BEGIN Given entries

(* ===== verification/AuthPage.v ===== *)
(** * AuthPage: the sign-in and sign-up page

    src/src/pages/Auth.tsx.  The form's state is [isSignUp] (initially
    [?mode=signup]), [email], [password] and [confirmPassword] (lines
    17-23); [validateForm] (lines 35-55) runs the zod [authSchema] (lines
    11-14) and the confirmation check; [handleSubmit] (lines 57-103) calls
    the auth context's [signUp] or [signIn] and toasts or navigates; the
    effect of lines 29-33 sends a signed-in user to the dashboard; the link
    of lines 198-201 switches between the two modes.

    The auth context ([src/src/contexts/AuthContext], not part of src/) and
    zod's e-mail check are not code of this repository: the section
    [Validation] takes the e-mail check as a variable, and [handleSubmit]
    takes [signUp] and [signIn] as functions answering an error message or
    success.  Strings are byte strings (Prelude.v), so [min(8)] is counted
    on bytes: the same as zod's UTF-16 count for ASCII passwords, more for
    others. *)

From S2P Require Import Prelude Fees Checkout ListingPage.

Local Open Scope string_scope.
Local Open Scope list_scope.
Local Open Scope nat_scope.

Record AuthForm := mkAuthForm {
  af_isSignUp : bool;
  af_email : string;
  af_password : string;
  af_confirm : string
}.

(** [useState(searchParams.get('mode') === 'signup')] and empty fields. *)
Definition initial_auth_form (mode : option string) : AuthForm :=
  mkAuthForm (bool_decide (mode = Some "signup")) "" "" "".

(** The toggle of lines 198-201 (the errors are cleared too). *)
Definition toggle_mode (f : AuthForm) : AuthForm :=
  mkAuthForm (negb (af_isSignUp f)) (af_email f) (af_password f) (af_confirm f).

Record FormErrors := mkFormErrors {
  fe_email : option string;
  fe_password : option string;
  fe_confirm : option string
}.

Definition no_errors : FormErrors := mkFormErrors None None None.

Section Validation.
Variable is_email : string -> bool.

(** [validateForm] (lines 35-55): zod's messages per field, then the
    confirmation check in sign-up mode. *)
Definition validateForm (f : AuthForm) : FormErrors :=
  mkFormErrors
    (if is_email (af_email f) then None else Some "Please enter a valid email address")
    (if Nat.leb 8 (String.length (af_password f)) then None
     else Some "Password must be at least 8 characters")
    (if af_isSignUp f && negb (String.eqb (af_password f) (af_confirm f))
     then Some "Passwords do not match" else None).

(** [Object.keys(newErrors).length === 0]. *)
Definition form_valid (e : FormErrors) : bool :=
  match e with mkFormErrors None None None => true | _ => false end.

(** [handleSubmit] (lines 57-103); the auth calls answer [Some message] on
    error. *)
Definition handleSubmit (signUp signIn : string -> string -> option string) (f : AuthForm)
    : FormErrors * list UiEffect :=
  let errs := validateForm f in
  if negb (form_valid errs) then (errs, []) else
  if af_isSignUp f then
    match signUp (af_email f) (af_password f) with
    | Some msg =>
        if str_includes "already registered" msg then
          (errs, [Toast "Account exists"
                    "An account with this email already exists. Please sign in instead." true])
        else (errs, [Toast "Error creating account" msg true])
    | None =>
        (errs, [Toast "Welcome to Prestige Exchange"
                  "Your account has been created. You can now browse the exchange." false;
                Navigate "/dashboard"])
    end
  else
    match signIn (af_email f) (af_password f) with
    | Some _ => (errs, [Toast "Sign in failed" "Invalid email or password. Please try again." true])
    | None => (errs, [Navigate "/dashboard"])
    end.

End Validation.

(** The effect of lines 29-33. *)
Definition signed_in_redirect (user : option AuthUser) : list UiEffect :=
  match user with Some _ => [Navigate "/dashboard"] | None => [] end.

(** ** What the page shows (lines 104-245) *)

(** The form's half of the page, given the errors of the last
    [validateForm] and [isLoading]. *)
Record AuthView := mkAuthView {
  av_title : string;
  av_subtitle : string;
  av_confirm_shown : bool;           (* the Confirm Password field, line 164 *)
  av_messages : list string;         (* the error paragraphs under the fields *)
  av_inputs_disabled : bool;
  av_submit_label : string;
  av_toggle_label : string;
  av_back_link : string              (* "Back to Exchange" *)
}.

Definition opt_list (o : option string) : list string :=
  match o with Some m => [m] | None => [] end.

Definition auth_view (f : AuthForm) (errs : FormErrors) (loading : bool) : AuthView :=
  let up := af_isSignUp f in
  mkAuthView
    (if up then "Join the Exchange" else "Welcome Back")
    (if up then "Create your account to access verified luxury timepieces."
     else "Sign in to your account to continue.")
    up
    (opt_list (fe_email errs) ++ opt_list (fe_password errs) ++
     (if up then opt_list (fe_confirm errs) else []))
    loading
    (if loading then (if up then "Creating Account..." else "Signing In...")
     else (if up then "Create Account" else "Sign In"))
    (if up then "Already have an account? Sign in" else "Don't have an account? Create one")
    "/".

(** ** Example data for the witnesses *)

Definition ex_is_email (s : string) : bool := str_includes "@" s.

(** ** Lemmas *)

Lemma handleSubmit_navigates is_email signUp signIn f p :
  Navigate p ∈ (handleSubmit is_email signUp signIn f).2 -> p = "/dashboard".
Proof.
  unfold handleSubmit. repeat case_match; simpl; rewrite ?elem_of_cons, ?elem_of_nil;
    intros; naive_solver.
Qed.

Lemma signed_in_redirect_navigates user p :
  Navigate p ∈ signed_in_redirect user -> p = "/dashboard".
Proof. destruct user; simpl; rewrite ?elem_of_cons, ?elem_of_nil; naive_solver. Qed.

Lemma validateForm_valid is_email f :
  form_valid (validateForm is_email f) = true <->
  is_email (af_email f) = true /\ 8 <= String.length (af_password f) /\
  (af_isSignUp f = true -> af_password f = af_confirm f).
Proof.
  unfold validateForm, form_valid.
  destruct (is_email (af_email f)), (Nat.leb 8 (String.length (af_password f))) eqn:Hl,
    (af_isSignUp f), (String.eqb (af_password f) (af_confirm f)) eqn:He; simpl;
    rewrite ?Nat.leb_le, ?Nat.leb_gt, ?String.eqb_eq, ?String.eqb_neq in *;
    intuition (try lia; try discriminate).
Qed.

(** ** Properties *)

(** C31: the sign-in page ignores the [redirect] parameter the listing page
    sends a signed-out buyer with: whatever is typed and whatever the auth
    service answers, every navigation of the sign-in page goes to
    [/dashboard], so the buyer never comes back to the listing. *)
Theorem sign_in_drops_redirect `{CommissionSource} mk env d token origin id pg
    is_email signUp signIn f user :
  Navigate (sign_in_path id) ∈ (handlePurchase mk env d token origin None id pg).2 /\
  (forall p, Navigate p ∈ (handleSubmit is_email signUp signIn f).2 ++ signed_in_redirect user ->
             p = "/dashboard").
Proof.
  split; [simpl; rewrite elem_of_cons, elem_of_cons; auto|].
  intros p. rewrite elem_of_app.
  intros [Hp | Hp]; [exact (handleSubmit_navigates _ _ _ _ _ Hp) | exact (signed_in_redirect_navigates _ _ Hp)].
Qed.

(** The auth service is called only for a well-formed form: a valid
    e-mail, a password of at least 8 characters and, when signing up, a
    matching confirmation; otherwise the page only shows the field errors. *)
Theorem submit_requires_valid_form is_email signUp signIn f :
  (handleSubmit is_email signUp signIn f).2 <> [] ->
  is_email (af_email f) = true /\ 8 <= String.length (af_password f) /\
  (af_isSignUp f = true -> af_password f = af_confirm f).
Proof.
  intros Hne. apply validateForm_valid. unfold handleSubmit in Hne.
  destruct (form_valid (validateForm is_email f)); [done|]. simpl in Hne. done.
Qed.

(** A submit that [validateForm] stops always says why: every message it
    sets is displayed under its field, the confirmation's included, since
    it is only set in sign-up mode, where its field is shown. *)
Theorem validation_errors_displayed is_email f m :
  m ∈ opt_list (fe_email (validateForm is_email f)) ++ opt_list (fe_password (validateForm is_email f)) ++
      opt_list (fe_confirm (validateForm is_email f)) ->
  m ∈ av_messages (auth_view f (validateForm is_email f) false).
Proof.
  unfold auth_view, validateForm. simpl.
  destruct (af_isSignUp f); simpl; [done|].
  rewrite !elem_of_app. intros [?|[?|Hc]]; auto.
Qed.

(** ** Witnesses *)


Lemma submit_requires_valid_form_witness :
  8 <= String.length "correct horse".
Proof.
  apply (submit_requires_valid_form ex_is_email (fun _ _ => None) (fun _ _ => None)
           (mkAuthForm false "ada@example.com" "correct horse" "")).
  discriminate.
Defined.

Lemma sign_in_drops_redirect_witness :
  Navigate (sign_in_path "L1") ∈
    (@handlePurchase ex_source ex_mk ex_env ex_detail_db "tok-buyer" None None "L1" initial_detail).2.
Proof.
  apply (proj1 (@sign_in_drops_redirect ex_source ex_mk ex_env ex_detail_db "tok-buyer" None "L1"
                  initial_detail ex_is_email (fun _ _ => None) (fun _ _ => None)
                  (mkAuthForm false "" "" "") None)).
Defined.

END Given entries
BEGIN Given entries

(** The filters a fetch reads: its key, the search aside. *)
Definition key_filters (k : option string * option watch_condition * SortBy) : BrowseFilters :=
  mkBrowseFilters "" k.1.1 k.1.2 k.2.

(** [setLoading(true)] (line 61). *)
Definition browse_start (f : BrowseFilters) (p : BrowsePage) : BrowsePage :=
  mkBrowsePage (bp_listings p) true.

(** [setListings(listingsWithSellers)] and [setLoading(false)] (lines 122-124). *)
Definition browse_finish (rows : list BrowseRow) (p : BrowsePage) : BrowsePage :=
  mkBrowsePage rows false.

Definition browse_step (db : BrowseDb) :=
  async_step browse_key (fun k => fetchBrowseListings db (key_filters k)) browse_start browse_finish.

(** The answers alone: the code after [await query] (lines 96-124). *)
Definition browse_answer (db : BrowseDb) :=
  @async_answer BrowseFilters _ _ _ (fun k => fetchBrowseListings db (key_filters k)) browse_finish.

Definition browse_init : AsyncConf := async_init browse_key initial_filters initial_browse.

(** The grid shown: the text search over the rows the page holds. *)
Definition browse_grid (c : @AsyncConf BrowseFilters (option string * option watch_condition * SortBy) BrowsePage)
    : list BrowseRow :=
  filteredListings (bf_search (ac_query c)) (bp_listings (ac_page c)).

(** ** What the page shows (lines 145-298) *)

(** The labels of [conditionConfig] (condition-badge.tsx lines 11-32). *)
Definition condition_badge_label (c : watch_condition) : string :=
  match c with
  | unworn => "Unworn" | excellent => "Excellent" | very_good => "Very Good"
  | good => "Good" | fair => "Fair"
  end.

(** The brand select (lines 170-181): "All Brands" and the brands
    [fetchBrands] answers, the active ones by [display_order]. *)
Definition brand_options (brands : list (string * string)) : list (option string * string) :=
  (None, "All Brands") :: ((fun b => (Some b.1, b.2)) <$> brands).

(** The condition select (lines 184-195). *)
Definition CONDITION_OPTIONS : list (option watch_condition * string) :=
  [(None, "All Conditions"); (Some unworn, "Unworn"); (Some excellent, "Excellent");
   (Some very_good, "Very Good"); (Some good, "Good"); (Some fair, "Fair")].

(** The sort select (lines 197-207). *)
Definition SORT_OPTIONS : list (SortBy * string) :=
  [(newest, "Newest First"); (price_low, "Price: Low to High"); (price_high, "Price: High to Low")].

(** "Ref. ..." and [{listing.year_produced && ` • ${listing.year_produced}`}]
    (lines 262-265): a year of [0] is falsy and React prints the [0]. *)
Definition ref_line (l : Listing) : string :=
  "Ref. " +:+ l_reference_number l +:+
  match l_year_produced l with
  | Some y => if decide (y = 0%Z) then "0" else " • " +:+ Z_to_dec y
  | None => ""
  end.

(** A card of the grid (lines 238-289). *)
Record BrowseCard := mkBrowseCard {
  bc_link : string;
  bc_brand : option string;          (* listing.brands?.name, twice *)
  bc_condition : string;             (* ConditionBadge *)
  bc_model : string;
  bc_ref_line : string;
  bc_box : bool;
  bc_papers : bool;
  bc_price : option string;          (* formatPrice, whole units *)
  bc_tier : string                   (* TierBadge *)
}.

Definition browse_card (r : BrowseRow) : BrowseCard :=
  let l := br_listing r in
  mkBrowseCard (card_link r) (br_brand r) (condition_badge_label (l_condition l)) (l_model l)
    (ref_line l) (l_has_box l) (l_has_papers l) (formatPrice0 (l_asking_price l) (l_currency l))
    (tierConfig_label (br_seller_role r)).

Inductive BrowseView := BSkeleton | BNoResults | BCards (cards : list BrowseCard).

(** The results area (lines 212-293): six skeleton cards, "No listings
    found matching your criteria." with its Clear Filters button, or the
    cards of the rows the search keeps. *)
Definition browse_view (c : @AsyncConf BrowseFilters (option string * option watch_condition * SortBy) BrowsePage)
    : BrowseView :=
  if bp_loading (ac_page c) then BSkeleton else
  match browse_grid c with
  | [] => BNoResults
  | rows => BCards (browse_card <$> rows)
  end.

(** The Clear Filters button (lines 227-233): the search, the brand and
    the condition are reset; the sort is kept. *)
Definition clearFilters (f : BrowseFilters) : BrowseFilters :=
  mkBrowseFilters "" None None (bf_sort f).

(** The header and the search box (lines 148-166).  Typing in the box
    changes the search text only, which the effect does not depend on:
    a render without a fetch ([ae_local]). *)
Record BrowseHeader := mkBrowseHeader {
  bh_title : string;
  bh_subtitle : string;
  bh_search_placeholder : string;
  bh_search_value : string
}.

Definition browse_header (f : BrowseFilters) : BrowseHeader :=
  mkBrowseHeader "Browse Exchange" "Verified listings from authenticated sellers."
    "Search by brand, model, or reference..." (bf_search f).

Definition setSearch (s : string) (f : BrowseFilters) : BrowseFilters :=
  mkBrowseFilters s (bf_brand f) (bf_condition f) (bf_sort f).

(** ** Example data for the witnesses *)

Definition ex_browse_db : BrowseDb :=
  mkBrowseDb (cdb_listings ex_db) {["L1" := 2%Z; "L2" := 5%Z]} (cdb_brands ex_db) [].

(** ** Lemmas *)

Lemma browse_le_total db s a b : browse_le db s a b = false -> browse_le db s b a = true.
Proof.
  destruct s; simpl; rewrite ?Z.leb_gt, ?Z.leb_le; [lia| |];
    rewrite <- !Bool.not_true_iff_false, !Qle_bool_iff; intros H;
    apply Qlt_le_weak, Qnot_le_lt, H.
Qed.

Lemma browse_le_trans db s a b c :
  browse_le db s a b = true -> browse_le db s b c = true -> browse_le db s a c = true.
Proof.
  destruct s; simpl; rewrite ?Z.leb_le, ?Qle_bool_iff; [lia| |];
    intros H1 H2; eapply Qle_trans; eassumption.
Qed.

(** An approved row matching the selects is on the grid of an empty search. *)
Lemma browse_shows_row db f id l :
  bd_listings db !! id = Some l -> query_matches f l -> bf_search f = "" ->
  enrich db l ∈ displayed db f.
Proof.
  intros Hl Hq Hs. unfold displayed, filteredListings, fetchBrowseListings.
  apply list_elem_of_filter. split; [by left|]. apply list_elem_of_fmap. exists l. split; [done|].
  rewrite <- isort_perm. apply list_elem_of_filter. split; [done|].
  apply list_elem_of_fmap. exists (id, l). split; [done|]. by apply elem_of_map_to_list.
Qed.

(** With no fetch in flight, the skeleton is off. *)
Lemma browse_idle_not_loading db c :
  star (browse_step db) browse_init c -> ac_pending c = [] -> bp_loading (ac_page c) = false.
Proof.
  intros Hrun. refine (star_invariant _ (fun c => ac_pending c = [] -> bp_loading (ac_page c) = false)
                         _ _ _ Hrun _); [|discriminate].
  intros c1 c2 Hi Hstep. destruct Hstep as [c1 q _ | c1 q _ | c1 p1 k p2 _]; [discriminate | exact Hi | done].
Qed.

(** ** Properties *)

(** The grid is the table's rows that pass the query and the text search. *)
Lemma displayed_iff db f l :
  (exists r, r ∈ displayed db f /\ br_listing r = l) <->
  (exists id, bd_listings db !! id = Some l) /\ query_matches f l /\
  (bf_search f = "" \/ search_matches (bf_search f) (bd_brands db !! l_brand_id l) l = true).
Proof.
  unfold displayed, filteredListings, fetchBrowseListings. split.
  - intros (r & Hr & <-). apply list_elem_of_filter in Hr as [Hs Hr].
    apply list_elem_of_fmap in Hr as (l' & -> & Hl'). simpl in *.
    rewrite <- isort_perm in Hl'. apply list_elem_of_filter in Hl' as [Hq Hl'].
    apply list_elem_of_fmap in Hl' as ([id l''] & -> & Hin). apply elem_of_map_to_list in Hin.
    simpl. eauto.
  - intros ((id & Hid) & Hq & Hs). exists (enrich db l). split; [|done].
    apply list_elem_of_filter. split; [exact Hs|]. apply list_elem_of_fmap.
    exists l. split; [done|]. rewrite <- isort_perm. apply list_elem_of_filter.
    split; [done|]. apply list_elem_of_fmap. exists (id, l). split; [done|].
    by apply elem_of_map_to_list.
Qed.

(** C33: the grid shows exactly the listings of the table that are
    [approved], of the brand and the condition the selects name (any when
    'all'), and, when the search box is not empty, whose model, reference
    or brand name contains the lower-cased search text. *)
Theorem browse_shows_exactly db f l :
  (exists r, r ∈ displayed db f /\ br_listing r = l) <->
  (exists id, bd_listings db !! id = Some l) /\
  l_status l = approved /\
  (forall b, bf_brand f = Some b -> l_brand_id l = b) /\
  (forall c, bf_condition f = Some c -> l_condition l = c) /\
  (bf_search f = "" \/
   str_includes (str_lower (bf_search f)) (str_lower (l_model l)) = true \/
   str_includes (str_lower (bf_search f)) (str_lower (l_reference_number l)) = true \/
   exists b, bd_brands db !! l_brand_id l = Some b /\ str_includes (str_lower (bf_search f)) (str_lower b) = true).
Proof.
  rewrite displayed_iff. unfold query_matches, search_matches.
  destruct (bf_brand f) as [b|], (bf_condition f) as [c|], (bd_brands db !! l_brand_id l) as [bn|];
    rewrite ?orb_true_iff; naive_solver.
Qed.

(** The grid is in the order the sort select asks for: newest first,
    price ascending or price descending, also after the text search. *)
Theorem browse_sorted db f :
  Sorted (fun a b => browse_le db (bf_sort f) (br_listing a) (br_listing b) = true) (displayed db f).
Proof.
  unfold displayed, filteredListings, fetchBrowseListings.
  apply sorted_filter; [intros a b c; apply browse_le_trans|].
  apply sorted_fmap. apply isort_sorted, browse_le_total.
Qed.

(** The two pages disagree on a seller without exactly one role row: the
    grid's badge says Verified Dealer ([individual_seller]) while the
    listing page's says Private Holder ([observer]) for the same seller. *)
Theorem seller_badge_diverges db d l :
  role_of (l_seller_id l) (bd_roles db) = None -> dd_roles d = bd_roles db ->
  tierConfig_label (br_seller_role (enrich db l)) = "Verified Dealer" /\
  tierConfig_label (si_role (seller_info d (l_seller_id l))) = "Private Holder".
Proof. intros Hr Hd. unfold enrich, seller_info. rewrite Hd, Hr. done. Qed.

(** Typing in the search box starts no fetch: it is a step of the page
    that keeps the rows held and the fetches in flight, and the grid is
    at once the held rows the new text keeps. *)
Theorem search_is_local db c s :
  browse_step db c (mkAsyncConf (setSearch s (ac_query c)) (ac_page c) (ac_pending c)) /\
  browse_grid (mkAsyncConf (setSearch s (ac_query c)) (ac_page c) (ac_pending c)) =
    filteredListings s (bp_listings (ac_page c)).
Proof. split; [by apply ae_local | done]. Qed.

END Given entries

**Exercise**
Return exactly the lines above from the line that has "End Validation." through the line that has "(** The form's", inclusive, and nothing else.

**Answer space**
End Validation.

(** The effect of lines 29-33. *)
Definition signed_in_redirect (user : option AuthUser) : list UiEffect :=
  match user with Some _ => [Navigate "/dashboard"] | None => [] end.

(** ** What the page shows (lines 104-245) *)

(** The form's half of the page, given the errors of the last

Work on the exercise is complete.